Stored data entries
(* ===== verification/Dp.v ===== *)
(** * The dynamic programming graph tuner

    A stage per node holds the least time of the graph up to the node for every choice of the
    node and of the earlier nodes that are still needed; the choices are read off backwards.
    Sources: src/python/tvm/autotvm/graph_tuner/dynamic_programming_{stage,tuner}.py. *)

From S2P Require Import Prelude Pbqp GraphTraverse GraphBase.

(** ** Arrays *)

(** The arrays of numpy and the functions of them that the tuner calls. *)
Class NdOps `{CostOps} := {
  nd : Type;
  nd_shape : nd → list nat;
  nd_flatten : nd → list num;                    (** [a.flatten()], in C order *)
  np_reshape : list num → list nat → py nd;      (** [l.reshape(shape)] of a flat array *)
  np_transpose : nd → list nat → py nd;          (** [np.transpose(a, axes)] *)
  np_broadcast_to : nd → list nat → py nd;       (** [np.broadcast_to(a, shape)] *)
  np_amin : nd → nat → py nd;                    (** [np.amin(a, axis=i)] *)
  np_amax : nd → py num;                         (** [np.amax(a)] *)
  np_argmin : nd → nat → list nat → py nat;      (** [np.argmin(a, axis=i)[idx]] *)
  np_argmin_flat : nd → py nat;                  (** [np.argmin(a)] *)
  np_take : nd → list nat → py nd                (** [a[idx]], an array *)
}.

(** The product of the sizes of some axes. *)
Definition size_of_axes (shape : list nat) : nat := foldr Nat.mul 1 shape.
(* ===== verification/Campaign.v ===== *)
(** * The tuning campaign

    The list of tuning files (utils.json), the choice of the tasks worth more
    measurements, and the driver that moves measured files through training,
    generation and measurement.
    Sources: src/gen/{utils,task_sheduler,run}.py. *)

From S2P Require Import Prelude PyFloat PyText Corpus Measure.

(** ** The file lists (utils.py) *)

Section Utils.
(** [json.load] and [json.dump] of the file, and the hardware platform. *)
Context (loads : string → py json) (dumps : json → string) (hardware : option string).

(** The file, read under a bare [except: pass]. *)
Definition load_utils (file : option string) : json :=
  match file with
  | None => JObj []
  | Some content => match loads content with Ret j => j | Raise _ => JObj [] end
  end.

(** [if k not in d: d[k] = v]. *)
Definition setdefault (k : string) (v : json) (d : json) : py json :=
  match d with
  | JObj l => Ret (if od_mem l k then d else JObj (od_set l k v))
  | _ => Raise TypeError
  end.

(** [get_utils_json]: the global [utils_json] it leaves, and the list. *)
Definition get_utils_json (key : string) (file : option string) : py (json * json) :=
  match hardware with
  | None => Raise AssertionError
  | Some hw =>
      let? utils_json := setdefault hw (JObj []) (load_utils file) in
      let? utils_json :=
        if decide (key = "") then Ret utils_json else jupd_key hw (setdefault key (JArr [])) utils_json in
      let? platform := jkey hw utils_json in
      let? l := jkey key platform in
      Ret (utils_json, l)
  end.

(** [tmp_list.append(file)] unless it is there; the list is part of
    [utils_json]. *)
Definition append_new (name : string) (tmp_list : json) : py json :=
  let? l := as_arr tmp_list in
  Ret (JArr (if bool_decide (JStr name ∈ l) then l else l ++ [JStr name])).

(** [add_finetuning_files], [add_test_files] and [add_testtuning_files]; the
    state is the content of the file, written by [save_utils_json]. *)
Definition add_files (key name : string) : ST (option string) unit :=
  let! file := sget in
  let! (utils_json, _) := slift (get_utils_json key file) in
  let! hw := slift (match hardware with Some hw => Ret hw | None => Raise AssertionError end) in
  let! utils_json := slift (jupd_key hw (jupd_key key (append_new name)) utils_json) in
  sput (Some (dumps utils_json)).

Definition add_finetuning_files : string → ST (option string) unit := add_files "finetuning_files".
Definition add_test_files : string → ST (option string) unit := add_files "test_files".
Definition add_testtuning_files : string → ST (option string) unit := add_files "testtuning_files".

Definition get_files (key : string) (file : option string) : py json :=
  let? (_, l) := get_utils_json key file in Ret l.

Definition get_finetuning_files : option string → py json := get_files "finetuning_files".
Definition get_test_files : option string → py json := get_files "test_files".
Definition get_testtuning_files : option string → py json := get_files "testtuning_files".
End Utils.

(** ** The choice of tasks (task_sheduler.py) *)

Section Read.
Context (loads : string → py json).

(** The workload key and the mean latency of a line. *)
Definition tuning_line (line : string) : py (string * flt) :=
  let? json_line := loads line in
  let? r := jkey "r" json_line in
  let? costs := jidx 0 r in
  let? l := as_arr costs in
  let? latencies := pymap as_float l in
  let? latency := py_mean latencies in
  let? i := jkey "i" json_line in
  let? i0 := jidx 0 i in
  let? w := jidx 0 i0 in
  let? workload_key := as_string w in
  Ret (workload_key, latency).

(** The minimum and the number of the latencies of a workload. *)
Definition min_latency_add (d : list (string * (flt * Z))) (e : string * flt) : list (string * (flt * Z)) :=
  let '(lat, times) := default (lat_max, 0%Z) (od_get d e.1) in
  od_set d e.1 (fmin lat e.2, (times + 1)%Z).

Definition read_fine_tuning_json (content : string) : py (list (string * (flt * Z))) :=
  let? es := pymap tuning_line (read_lines content) in
  Ret (foldl min_latency_add [] es).

(** The first part of [main]: the history of the minima, round by round, and
    the number of measurements of every workload. *)
Abbreviation history := (list (string * list flt)).

Definition add_round (acc : history * list (string * Z)) (d : list (string * (flt * Z))) :
    history * list (string * Z) :=
  foldl (λ '(best_history, times_dic) '(key, (val, times)),
    (od_set best_history key (default [] (od_get best_history key) ++ [val]),
     od_set times_dic key (default 0 (od_get times_dic key) + times)%Z)) acc d.

Definition read_rounds (files : list string) : py (history * list (string * Z)) :=
  let? ds := pymap read_fine_tuning_json files in
  Ret (foldl add_round ([], []) ds).
End Read.

Abbreviation history := (list (string * list flt)).

(** The in-place running minimum: [best_list[i] = min(best_list[i], best_list[i-1])]. *)
Fixpoint running_min (prev : flt) (l : list flt) : list flt :=
  match l with
  | [] => []
  | x :: l' => let m := fmin x prev in m :: running_min m l'
  end.

Definition prefix_minima (l : list flt) : list flt :=
  match l with [] => [] | x :: l' => x :: running_min x l' end.

(** [for _ in range(len(best_list), w): best_list.append(0)]. *)
Definition pad (w : Z) (l : list flt) : list flt := l ++ replicate (Z.to_nat (w - zlen l)) f0.

(** What an iteration leaves in the shared list of a task, and its score. *)
Definition update_history (w : Z) (best_list : list flt) : list flt := pad w (prefix_minima best_list).

Definition window_score (w : Z) (best_list : list flt) : py flt :=
  let window := last_k w best_list in
  let? first := pynth window 0 in
  Ret (fsub first (foldl fmin first (tail window))).

(** The tasks of a model with their weights; the histories are shared between
    the models. *)
Fixpoint score_tasks (w : Z) (tasks : list (string * Z)) : ST history (list (flt * string)) :=
  match tasks with
  | [] => sret []
  | (key, weight) :: tasks' =>
      let! best_history := sget in
      match od_get best_history key with
      | None => sraise KeyError
      | Some best_list =>
          let best_list := update_history w best_list in
          let! _ := sput (od_set best_history key best_list) in
          let! score := slift (window_score w best_list) in
          let! rest := score_tasks w tasks' in
          sret ((fmul score (f_of_Z weight), key) :: rest)
      end
  end.

(** [want_cnt] for a model with [n] tasks measured [times] times. *)
Definition want_count (n times : Z) : Z :=
  let want_cnt := (- ((- n) `div` 4))%Z in
  Z.min want_cnt ((20000 - times - want_cnt * 2 * 64) `div` 64)%Z.

Section Schedule.
(** The name of a task in [key_str_set]: [clean_name((key, target.kind))]. *)
Context (name : string → string).

(** The inner loop over [want_list]. *)
Fixpoint take_wanted (want_cnt : Z) (want_list : list (flt * string)) (key_str_set : list string) :
    list string :=
  match want_list with
  | [] => key_str_set
  | (_, key) :: want_list' =>
      let n := name key in
      let key_str_set := if bool_decide (n ∈ key_str_set) then key_str_set else key_str_set ++ [n] in
      if bool_decide (zlen key_str_set = want_cnt) then key_str_set
      else take_wanted want_cnt want_list' key_str_set
  end.

(** The loop over [back_window_size] for a model. *)
Fixpoint window_loop (windows : list Z) (tasks : list (string * Z)) (times : Z)
    (key_str_set : list string) : ST history (list string) :=
  match windows with
  | [] => sret key_str_set
  | w :: windows' =>
      let! scores := score_tasks w tasks in
      let want_cnt := want_count (zlen scores) times in
      if bool_decide (want_cnt ≤ 0)%Z then sret key_str_set else
      let want_list := filter (λ it, fltb f0 it.1 = true) (sort_desc scores) in
      let key_str_set := take_wanted want_cnt want_list key_str_set in
      if bool_decide (zlen key_str_set = want_cnt) then sret key_str_set
      else window_loop windows' tasks times key_str_set
  end.

(** The loop over the models: tasks with weights, and times measured. *)
Fixpoint schedule_models (models : list (list (string * Z) * Z)) (total : list string) :
    ST history (list string) :=
  match models with
  | [] => sret total
  | (tasks, times) :: models' =>
      if bool_decide (tasks = []) then sraise AssertionError else
      let! key_str_set := window_loop (range 3 100) tasks times [] in
      schedule_models models' (total ++ filter (λ k, k ∉ total) key_str_set)
  end.

(** The second part of [main]: the dictionary of the tasks of a model, and the
    number of its measurements. *)
Definition model_tasks (best_history : history) (times_dic : list (string * Z))
    (tasks : list (string * Z)) : py (list (string * Z) * Z) :=
  let? ts := pymap (λ '(key, weight),
    if od_mem best_history key then Ret (key, weight, default 0%Z (od_get times_dic key))
    else Raise AssertionError) tasks in
  Ret (foldl (λ d '(key, weight, _), od_set d key weight) [] ts,
       foldl (λ n '(_, _, times), n + times)%Z 0%Z ts).
End Schedule.

(** [task_sheduler.main] on the contents of the tuning files and the tasks of
    the models: the saved set of names. *)
Definition task_sheduler (loads : string → py json) (kind_repr : string) (files : list string)
    (networks : list (list (string * Z))) : py (list string) :=
  let? (best_history, times_dic) := read_rounds loads files in
  let? models := pymap (model_tasks best_history times_dic) networks in
  (schedule_models (λ key, clean_name ("(" +:+ repr_str key +:+ ", " +:+ kind_repr +:+ ")"))
     models [] best_history).1.

(** [find_potential_files], which removes the saved set it reads, and
    [find_potential_files_len], which does not; the state is the saved file. *)
Definition find_potential_files (files : list string) : ST (option (list string)) (list string) :=
  let! saved := sget in
  match saved with
  | None => sraise IOError
  | Some key_str_set =>
      let! _ := sput None in
      sret (filter (λ file, splitext0 (basename file) ∈ key_str_set) files)
  end.

Definition find_potential_files_len : ST (option (list string)) Z :=
  let! saved := sget in
  match saved with
  | None => sraise IOError
  | Some key_str_set => sret (zlen key_str_set)
  end.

▶ _WHAT THE TASK ASKS_: Among the entries above, locate the lines containing "running_min m l'" and "(** [for _ in", and transcribe exactly those two lines and all lines between.

▶ _WRITTEN SOLUTION_:
  | x :: l' => let m := fmin x prev in m :: running_min m l'
  end.

Definition prefix_minima (l : list flt) : list flt :=
  match l with [] => [] | x :: l' => x :: running_min x l' end.

(** [for _ in range(len(best_list), w): best_list.append(0)]. *)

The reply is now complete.